* [What to do]:
Repeat verbatim, and only, the lines of the data below, beginning at the line that contains "- apply gwp_ret. exists" and stopping after the line that contains "Lemma pow_folds_to_base e1".

* [Records from a data source]:
• • • • •

(** What is generated for an expression means its value. *)
Lemma gen_spec a : forall s f n, gstate s f (n + nums a) -> vars_below (fs_nactvar f) a -> fold_ok a ->
  gwp (gen a) s (made s f n (λ rf, aeval rf a) (const_val a)).
Proof.
  induction a as [k|r|a IH|o a IHa b IHb]; intros s f n G Hv HF; cbn [gen nums] in *.
  - apply gwp_ret. pose proof (fold_ok_val (ANum k) k HF eq_refl) as Hk. exists f. split_and!; [done| |done|done].
    eapply (p_num _ _ _ _ _ _ k); try done; [apply step_refl|]. by intros rf v [= <-].
  - apply gwp_ret. exists f. split_and!; [done| |done|done]. cbn in Hv.
    eapply (p_reg _ _ _ _ _ _ [] 0); [by right|apply step_refl|left; split; [done|exact Hv]|].
    intros K rf v _ Hr. by exists rf.
  - destruct HF as [Hn HF]. apply gwp_bind. eapply gwp_mono; [by eapply IH|]. cbv beta. intros e s1 H.
    apply unop_spec; [apply (gs_act _ _ _ G)|done|done].
  - destruct HF as [Hn [HFa HFb]], Hv as [Hva Hvb]. pose proof (gs_act _ _ _ G) as Hord. apply gwp_bind. eapply gwp_mono.
    { eapply (IHa s f (n + nums b)%nat); [eapply gstate_less; [done|lia]|done..]. }
    cbv beta. intros e1 s1 M1. apply gwp_bind. eapply gwp_mono; [by apply binop_left_spec|].
    cbv beta. intros e1' s2 [(f2 & G2 & P2 & J2 & C2) Hk1]. destruct (place_temp _ _ _ _ _ _ Hord P2) as [A2 _].
    apply gwp_bind. eapply gwp_mono.
    { eapply (IHb s2 f2 (n + pend e1')%nat); [eapply gstate_less; [done|lia]|by rewrite A2|done]. }
    cbv beta. intros e2 s3 (f3 & G3 & P3 & J3 & C3). eapply bcemit_binop_spec; try done.
    + eapply aeval_local; [done|]. lia.
    + eapply aeval_local; [done|]. lia.
Qed.

(** Exponentiation is not computed: folding gives the base, whatever the exponent. *)
Lemma pow_folds_to_base e1 e2 x y : nojump e1 -> nojump e2 -> cdesc (Some x) e1 -> cdesc (Some y) e2 ->
  foldarith OPR_POW e1 e2 = Some (Some (eset_nval e1 (set_number x))).
Proof.
  intros J1 J2 (K1 & E1 & R1) (K2 & E2 & R2). unfold foldarith, expr_isnumk_nojump.
  rewrite !isnumk_k, !is_k_true, !nojump_hasjump by done. unfold expr_numberV. by rewrite E1, nvalue_set.
Qed.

• • • • •

* [Result of the exercise]:
  - apply gwp_ret. exists f. split_and!; [done| |done|done]. cbn in Hv.
    eapply (p_reg _ _ _ _ _ _ [] 0); [by right|apply step_refl|left; split; [done|exact Hv]|].
    intros K rf v _ Hr. by exists rf.
  - destruct HF as [Hn HF]. apply gwp_bind. eapply gwp_mono; [by eapply IH|]. cbv beta. intros e s1 H.
    apply unop_spec; [apply (gs_act _ _ _ G)|done|done].
  - destruct HF as [Hn [HFa HFb]], Hv as [Hva Hvb]. pose proof (gs_act _ _ _ G) as Hord. apply gwp_bind. eapply gwp_mono.
    { eapply (IHa s f (n + nums b)%nat); [eapply gstate_less; [done|lia]|done..]. }
    cbv beta. intros e1 s1 M1. apply gwp_bind. eapply gwp_mono; [by apply binop_left_spec|].
    cbv beta. intros e1' s2 [(f2 & G2 & P2 & J2 & C2) Hk1]. destruct (place_temp _ _ _ _ _ _ Hord P2) as [A2 _].
    apply gwp_bind. eapply gwp_mono.
    { eapply (IHb s2 f2 (n + pend e1')%nat); [eapply gstate_less; [done|lia]|by rewrite A2|done]. }
    cbv beta. intros e2 s3 (f3 & G3 & P3 & J3 & C3). eapply bcemit_binop_spec; try done.
    + eapply aeval_local; [done|]. lia.
    + eapply aeval_local; [done|]. lia.
Qed.

(** Exponentiation is not computed: folding gives the base, whatever the exponent. *)
Lemma pow_folds_to_base e1 e2 x y : nojump e1 -> nojump e2 -> cdesc (Some x) e1 -> cdesc (Some y) e2 ->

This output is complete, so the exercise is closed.